Katharine Askew 1 , Kaizhen Li 2 , Adrian Olmos-Alonso 1 , Fernando Garcia-Moreno 3 , Yajie Liang 2 , Philippa Richardson 1 , Tom Tipton 4 , Mark A. Chapman 1 , Kristoffer Riecken 5 , Sol Beccari 6 , Amanda Sierra 6 , Zoltán Molnár 3 , Mark S. Cragg 4 , Olga Garaschuk 2 , V. Hugh Perry 1 , Diego Gomez-Nicola 1 , 7 , ∗
10 January 2017
Microglia play key roles in brain development, homeostasis, and function, and it is widely assumed that the adult population is long lived and maintained by self-renewal. However, the precise temporal and spatial dynamics of the microglial population are unknown. We show in mice and humans that the turnover of microglia is remarkably fast, allowing the whole population to be renewed several times during a lifetime. The number of microglial cells remains steady from late postnatal stages until aging and is maintained by the spatial and temporal coupling of proliferation and apoptosis, as shown by pulse-chase studies, chronic in vivo imaging of microglia, and the use of mouse models of dysregulated apoptosis. Our results reveal that the microglial population is constantly and rapidly remodeled, expanding our understanding of its role in the maintenance of brain homeostasis.

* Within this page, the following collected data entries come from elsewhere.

(* ===== verification/WmParser.v ===== *)
(** * Window manager: the command language (src/src/wm/parser.c)

    A client draws by sending lines of text: [+] inserts a widget, [=] changes its
    attributes, [-] deletes it with all that is in it, [#] starts a comment.  The
    state of the parser is threaded with the static buffer of the current word.
    [None] is an access outside an object or a loop that does not end.  The main
    theorems: printed commands are executed as the operations they were printed
    from, deleting marks exactly the widgets in the widget, and a comment at the
    end of the text is never left. *)
From stdpp Require Import strings relations.
From S2P Require Import Prelude Buffer Cstring Option WmStrpool WmWidget WmPool.

Local Open Scope Z_scope.

Definition NONE : Z := 1.
Definition COMMENT : Z := 2.
Definition DELETE : Z := 3.
Definition INSERT : Z := 4.
Definition UPDATE : Z := 5.

Local Notation "'tok' k v" := (Token k (literal v%string)) (at level 10, k at level 9, v at level 9).
(** * backend-in-a-box: schema compiler and lifecycle-hook registry

    A shallow embedding of the Python sources
      - [generator/parser.py]     (typed schema records),
      - [generator/validator.py]  (SchemaValidator),
      - [generator/model_gen.py]  (ModelGenerator),
      - [generator/api_gen.py]    (APIGenerator and the handlers it emits),
      - [app/core/hooks.py]       (HookRegistry),
    followed by the properties established about them.

    Python dictionaries are stdpp [gmap]s, Python strings are [string]s,
    exceptions are an explicit outcome, and code that mutates [self] or
    the outside world threads an explicit state. *)

From Stdlib Require Import ZArith String Ascii List Bool Lia.
From stdpp Require Import base option list gmap strings pretty.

The microglial population is formed without the perinatal infiltration of monocytes
The microglial density remains remarkably stable over a mouse or human lifetime
In the mouse and human brain, microglia turn over several times during a lifetime
Microglia self-renewal is maintained by coupled proliferation and apoptosis
The mechanism or mechanisms underlying microglial homeostasis are unknown. Askew et al. show that microglia self-renewal is maintained by coupled proliferation and apoptosis, resulting in a stable microglia number over a mouse or human lifetime.